● WHAT THE TASK ASKS
Using the records below, repeat exactly the lines from the one holding "passed to the" through the one holding "From stdpp Require", both ends included, and no others.

● Items listed in a dataset
<<<<
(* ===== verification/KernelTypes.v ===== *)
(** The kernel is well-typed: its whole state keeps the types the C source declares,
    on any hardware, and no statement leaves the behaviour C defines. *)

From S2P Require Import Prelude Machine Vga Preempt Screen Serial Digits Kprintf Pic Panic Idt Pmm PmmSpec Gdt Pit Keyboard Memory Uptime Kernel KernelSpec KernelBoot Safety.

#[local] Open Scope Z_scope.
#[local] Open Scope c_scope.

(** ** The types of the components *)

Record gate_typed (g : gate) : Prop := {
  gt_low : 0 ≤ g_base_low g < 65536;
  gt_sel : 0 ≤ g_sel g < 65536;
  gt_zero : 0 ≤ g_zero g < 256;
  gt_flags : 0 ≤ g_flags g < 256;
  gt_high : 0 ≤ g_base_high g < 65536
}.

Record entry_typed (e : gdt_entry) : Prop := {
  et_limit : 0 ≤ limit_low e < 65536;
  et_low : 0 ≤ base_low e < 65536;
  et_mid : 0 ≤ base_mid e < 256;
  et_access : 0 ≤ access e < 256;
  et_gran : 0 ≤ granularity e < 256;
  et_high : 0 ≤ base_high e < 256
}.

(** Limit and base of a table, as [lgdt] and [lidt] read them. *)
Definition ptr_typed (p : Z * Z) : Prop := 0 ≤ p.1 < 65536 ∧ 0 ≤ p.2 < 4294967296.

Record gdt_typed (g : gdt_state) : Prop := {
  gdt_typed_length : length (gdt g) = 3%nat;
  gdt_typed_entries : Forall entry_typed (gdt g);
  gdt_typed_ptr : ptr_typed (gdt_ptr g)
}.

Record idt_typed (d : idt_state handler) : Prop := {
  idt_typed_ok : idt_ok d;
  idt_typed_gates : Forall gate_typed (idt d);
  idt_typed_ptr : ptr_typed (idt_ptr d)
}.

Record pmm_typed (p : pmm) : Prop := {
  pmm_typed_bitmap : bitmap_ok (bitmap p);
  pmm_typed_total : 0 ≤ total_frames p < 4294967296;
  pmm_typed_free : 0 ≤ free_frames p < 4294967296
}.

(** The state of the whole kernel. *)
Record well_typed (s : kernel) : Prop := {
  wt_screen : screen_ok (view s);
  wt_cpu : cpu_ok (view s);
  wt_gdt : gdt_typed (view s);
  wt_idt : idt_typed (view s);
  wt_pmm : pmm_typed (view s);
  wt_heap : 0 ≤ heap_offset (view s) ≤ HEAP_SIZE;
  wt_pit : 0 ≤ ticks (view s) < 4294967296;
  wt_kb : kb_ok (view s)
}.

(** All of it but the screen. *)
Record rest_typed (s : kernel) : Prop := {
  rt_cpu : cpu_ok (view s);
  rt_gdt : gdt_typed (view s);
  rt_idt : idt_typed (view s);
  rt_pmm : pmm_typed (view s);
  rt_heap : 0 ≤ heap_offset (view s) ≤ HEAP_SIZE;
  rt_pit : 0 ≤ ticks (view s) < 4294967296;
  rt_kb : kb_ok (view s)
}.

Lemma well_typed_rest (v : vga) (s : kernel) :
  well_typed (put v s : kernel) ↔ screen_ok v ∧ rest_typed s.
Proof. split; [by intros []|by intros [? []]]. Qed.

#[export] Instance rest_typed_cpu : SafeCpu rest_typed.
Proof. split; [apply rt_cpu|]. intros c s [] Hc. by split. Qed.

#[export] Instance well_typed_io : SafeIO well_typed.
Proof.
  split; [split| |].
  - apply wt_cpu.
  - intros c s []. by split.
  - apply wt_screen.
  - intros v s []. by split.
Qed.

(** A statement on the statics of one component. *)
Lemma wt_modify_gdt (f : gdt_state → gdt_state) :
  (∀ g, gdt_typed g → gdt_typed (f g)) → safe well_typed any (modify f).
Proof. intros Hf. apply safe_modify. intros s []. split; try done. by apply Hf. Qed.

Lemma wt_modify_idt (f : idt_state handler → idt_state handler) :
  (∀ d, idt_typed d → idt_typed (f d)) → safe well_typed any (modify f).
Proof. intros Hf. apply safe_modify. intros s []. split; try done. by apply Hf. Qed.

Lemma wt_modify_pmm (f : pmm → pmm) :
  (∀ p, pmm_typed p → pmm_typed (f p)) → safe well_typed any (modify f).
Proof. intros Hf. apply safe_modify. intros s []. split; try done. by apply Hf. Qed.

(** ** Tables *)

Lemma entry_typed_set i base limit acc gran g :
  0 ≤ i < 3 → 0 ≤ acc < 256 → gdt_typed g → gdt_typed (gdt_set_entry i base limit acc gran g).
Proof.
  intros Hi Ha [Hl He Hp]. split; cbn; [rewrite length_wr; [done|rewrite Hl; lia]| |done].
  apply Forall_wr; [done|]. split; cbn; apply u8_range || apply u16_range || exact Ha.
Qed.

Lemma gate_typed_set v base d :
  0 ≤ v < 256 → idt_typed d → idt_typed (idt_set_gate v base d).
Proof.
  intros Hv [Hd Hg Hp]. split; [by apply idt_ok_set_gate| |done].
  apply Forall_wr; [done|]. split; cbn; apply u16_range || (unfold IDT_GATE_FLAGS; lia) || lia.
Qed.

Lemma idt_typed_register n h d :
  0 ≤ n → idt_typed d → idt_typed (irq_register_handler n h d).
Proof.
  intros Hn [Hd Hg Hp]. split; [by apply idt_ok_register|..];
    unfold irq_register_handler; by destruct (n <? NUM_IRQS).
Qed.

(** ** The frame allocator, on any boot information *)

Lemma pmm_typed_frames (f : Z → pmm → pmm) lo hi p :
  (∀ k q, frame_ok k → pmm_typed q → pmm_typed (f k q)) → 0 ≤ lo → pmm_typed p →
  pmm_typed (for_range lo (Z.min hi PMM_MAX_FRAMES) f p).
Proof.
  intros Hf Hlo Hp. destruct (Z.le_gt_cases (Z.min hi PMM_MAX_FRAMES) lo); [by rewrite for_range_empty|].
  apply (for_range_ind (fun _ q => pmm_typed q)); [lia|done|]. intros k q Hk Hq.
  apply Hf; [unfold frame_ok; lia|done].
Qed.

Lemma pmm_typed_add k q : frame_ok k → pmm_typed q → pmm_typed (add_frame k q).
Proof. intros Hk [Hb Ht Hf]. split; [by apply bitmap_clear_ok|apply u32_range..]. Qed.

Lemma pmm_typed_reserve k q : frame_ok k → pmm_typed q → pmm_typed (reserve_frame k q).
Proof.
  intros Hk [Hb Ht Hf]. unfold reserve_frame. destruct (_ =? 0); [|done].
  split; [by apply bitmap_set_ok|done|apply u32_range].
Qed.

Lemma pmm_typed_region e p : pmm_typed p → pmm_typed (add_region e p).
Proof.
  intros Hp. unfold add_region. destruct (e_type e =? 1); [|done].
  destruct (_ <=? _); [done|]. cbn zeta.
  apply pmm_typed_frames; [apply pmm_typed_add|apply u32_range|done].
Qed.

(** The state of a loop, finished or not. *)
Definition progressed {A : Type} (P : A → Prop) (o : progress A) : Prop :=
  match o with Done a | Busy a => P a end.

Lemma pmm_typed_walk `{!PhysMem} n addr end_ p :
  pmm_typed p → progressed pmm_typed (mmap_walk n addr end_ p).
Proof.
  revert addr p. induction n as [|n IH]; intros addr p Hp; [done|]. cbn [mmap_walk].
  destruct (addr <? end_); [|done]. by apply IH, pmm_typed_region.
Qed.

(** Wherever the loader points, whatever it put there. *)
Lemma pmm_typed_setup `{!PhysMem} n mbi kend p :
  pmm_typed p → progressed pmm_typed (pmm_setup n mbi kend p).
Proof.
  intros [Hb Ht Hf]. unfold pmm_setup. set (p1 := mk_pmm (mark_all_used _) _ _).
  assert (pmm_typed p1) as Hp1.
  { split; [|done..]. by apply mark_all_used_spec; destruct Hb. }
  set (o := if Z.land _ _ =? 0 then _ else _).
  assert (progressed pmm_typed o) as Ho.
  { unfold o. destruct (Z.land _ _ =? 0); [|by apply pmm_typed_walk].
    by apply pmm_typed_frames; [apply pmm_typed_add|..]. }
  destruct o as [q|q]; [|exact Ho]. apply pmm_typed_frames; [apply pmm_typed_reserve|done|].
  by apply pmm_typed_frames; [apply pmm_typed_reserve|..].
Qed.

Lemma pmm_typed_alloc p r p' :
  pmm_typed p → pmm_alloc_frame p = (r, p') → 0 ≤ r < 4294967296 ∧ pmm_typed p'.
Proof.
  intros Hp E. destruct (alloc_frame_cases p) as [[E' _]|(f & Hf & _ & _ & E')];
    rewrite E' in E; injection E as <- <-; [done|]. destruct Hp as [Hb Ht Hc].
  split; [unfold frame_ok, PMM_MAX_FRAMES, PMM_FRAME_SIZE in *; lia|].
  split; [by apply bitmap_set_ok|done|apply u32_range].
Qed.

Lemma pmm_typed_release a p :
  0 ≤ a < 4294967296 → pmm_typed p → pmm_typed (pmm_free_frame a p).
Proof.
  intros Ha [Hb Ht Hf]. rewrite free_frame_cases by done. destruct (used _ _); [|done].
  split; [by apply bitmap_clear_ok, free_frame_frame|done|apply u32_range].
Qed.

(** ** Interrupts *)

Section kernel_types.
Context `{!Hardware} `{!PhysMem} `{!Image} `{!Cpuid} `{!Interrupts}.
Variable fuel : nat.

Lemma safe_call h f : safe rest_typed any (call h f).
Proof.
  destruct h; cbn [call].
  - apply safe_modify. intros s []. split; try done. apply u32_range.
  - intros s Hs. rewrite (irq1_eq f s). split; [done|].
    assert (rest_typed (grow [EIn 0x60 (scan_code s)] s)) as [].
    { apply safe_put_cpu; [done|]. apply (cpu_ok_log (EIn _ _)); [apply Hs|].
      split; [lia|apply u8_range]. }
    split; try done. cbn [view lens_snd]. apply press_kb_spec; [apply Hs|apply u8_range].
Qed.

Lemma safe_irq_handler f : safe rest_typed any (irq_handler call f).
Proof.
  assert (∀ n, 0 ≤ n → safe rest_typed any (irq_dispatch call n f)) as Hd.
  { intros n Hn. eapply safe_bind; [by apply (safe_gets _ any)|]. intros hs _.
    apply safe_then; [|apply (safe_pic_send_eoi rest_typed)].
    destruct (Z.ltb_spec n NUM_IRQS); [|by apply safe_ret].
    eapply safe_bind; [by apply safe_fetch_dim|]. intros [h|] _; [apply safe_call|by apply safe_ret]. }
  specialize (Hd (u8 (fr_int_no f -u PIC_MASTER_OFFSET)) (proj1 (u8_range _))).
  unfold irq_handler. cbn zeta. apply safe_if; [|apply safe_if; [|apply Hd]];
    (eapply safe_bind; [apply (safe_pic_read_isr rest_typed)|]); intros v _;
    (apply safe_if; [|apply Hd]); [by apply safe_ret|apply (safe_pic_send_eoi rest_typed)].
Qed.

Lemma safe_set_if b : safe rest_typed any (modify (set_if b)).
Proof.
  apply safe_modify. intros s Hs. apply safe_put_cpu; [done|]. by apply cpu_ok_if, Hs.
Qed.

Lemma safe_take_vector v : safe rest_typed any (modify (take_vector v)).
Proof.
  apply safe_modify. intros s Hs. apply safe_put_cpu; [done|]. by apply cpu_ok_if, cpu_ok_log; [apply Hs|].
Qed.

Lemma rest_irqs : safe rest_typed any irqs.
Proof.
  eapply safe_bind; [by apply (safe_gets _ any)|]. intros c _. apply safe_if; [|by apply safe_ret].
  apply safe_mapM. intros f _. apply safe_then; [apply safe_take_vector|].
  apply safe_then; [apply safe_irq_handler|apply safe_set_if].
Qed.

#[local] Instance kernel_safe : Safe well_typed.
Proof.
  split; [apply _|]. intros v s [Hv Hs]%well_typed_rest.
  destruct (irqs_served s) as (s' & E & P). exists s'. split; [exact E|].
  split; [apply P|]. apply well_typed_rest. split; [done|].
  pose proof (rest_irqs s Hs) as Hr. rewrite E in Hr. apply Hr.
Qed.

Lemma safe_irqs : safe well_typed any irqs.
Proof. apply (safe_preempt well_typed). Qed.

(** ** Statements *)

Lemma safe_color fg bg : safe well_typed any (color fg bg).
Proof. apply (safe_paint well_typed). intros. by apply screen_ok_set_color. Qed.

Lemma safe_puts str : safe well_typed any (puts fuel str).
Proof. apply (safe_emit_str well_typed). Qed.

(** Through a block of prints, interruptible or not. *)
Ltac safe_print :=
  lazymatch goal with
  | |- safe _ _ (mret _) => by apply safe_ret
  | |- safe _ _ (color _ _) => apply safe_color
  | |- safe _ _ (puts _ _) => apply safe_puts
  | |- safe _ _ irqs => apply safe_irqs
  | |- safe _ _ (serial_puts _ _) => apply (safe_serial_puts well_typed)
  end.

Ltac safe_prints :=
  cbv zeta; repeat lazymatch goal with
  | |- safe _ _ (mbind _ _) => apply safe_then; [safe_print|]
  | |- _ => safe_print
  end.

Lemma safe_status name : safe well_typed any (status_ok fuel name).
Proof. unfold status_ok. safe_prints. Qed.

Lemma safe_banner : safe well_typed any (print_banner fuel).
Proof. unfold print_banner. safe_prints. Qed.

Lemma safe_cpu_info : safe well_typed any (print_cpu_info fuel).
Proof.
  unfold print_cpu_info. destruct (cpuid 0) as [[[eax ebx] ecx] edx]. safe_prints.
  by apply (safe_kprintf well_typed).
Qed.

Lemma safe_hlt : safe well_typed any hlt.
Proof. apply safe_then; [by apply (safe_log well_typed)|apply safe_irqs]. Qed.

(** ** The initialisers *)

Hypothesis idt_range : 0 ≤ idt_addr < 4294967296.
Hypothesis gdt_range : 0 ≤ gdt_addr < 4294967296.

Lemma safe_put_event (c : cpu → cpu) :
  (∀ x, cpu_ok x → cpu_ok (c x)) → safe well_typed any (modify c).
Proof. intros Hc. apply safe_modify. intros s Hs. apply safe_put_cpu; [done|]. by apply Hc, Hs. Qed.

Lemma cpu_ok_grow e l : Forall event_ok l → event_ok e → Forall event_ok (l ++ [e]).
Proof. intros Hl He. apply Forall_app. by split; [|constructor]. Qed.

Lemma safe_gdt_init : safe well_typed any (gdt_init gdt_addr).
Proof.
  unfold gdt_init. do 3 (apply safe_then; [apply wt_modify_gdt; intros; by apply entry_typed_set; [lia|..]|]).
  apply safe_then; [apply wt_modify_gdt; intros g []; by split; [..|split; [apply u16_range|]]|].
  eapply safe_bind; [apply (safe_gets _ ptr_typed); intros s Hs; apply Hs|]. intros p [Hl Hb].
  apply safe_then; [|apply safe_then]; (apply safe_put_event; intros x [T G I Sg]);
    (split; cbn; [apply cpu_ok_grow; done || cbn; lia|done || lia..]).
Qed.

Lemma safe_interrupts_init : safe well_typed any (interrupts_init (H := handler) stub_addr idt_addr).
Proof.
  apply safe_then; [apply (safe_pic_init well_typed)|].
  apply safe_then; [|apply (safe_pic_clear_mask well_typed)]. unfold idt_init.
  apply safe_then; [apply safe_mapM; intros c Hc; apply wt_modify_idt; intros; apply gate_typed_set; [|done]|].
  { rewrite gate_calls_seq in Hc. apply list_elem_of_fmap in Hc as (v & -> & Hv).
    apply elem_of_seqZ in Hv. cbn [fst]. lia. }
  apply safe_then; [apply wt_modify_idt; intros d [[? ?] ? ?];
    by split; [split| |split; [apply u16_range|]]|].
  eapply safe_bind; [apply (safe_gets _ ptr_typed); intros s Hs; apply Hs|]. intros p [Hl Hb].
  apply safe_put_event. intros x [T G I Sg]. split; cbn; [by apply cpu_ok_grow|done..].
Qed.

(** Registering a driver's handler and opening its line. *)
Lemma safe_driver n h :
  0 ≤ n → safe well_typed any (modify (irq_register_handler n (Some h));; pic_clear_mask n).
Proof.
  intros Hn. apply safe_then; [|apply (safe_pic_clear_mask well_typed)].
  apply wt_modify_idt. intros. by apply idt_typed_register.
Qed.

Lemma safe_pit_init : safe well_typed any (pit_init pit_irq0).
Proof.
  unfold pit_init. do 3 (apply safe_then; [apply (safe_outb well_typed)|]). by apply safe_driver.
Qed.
>>>>
<<<<
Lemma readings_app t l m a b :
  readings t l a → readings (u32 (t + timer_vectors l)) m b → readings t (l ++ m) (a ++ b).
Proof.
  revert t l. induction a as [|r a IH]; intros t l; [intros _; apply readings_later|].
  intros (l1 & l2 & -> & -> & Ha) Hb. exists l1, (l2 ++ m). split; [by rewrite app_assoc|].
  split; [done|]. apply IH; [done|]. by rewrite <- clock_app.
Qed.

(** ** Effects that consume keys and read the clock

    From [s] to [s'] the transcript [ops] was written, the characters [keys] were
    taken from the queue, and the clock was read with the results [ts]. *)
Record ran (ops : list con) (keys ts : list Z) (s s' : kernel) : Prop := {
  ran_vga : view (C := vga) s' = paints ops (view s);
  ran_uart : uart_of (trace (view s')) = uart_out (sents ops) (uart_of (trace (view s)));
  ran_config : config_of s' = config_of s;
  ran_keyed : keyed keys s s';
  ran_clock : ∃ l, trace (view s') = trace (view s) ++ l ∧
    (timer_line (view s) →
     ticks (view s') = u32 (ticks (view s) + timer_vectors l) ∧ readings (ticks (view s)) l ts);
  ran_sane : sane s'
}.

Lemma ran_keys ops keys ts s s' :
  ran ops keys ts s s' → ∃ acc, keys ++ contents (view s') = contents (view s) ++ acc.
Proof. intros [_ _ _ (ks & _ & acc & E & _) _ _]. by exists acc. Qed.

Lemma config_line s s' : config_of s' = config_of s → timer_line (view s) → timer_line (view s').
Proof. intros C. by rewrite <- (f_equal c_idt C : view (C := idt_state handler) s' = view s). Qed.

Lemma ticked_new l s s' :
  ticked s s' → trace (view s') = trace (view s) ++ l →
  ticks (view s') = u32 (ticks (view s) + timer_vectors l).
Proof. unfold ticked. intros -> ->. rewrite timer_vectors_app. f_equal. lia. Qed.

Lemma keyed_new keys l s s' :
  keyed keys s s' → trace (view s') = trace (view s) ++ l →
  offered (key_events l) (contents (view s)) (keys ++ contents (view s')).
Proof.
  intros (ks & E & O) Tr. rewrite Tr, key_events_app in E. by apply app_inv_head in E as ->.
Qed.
>>>>
<<<<
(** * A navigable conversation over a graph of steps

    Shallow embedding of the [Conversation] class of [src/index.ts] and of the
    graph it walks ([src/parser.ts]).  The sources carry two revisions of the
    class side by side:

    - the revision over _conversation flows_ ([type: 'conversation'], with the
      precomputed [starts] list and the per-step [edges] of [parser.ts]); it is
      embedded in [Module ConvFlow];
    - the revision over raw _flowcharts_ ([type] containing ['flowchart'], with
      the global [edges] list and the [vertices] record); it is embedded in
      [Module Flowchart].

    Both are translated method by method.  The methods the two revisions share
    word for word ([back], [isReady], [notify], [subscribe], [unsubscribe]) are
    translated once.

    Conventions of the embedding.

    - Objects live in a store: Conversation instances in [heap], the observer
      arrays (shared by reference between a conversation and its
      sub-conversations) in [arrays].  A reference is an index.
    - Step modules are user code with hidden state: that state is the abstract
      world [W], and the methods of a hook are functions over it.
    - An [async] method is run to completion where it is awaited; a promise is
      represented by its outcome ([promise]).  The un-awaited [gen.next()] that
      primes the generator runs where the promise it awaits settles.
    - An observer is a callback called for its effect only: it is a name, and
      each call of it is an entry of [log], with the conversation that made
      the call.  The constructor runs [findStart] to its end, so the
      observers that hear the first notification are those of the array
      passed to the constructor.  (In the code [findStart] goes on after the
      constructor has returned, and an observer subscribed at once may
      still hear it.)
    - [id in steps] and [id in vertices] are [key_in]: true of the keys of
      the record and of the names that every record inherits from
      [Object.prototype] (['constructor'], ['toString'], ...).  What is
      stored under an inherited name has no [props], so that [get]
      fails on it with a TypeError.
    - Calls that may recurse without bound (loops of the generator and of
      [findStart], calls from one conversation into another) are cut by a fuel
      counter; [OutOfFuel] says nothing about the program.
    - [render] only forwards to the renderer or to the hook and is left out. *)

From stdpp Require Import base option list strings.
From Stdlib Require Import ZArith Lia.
>>>>
● WRITTEN REPLY
      passed to the constructor.  (In the code [findStart] goes on after the
      constructor has returned, and an observer subscribed at once may
      still hear it.)
    - [id in steps] and [id in vertices] are [key_in]: true of the keys of
      the record and of the names that every record inherits from
      [Object.prototype] (['constructor'], ['toString'], ...).  What is
      stored under an inherited name has no [props], so that [get]
      fails on it with a TypeError.
    - Calls that may recurse without bound (loops of the generator and of
      [findStart], calls from one conversation into another) are cut by a fuel
      counter; [OutOfFuel] says nothing about the program.
    - [render] only forwards to the renderer or to the hook and is left out. *)

From stdpp Require Import base option list strings.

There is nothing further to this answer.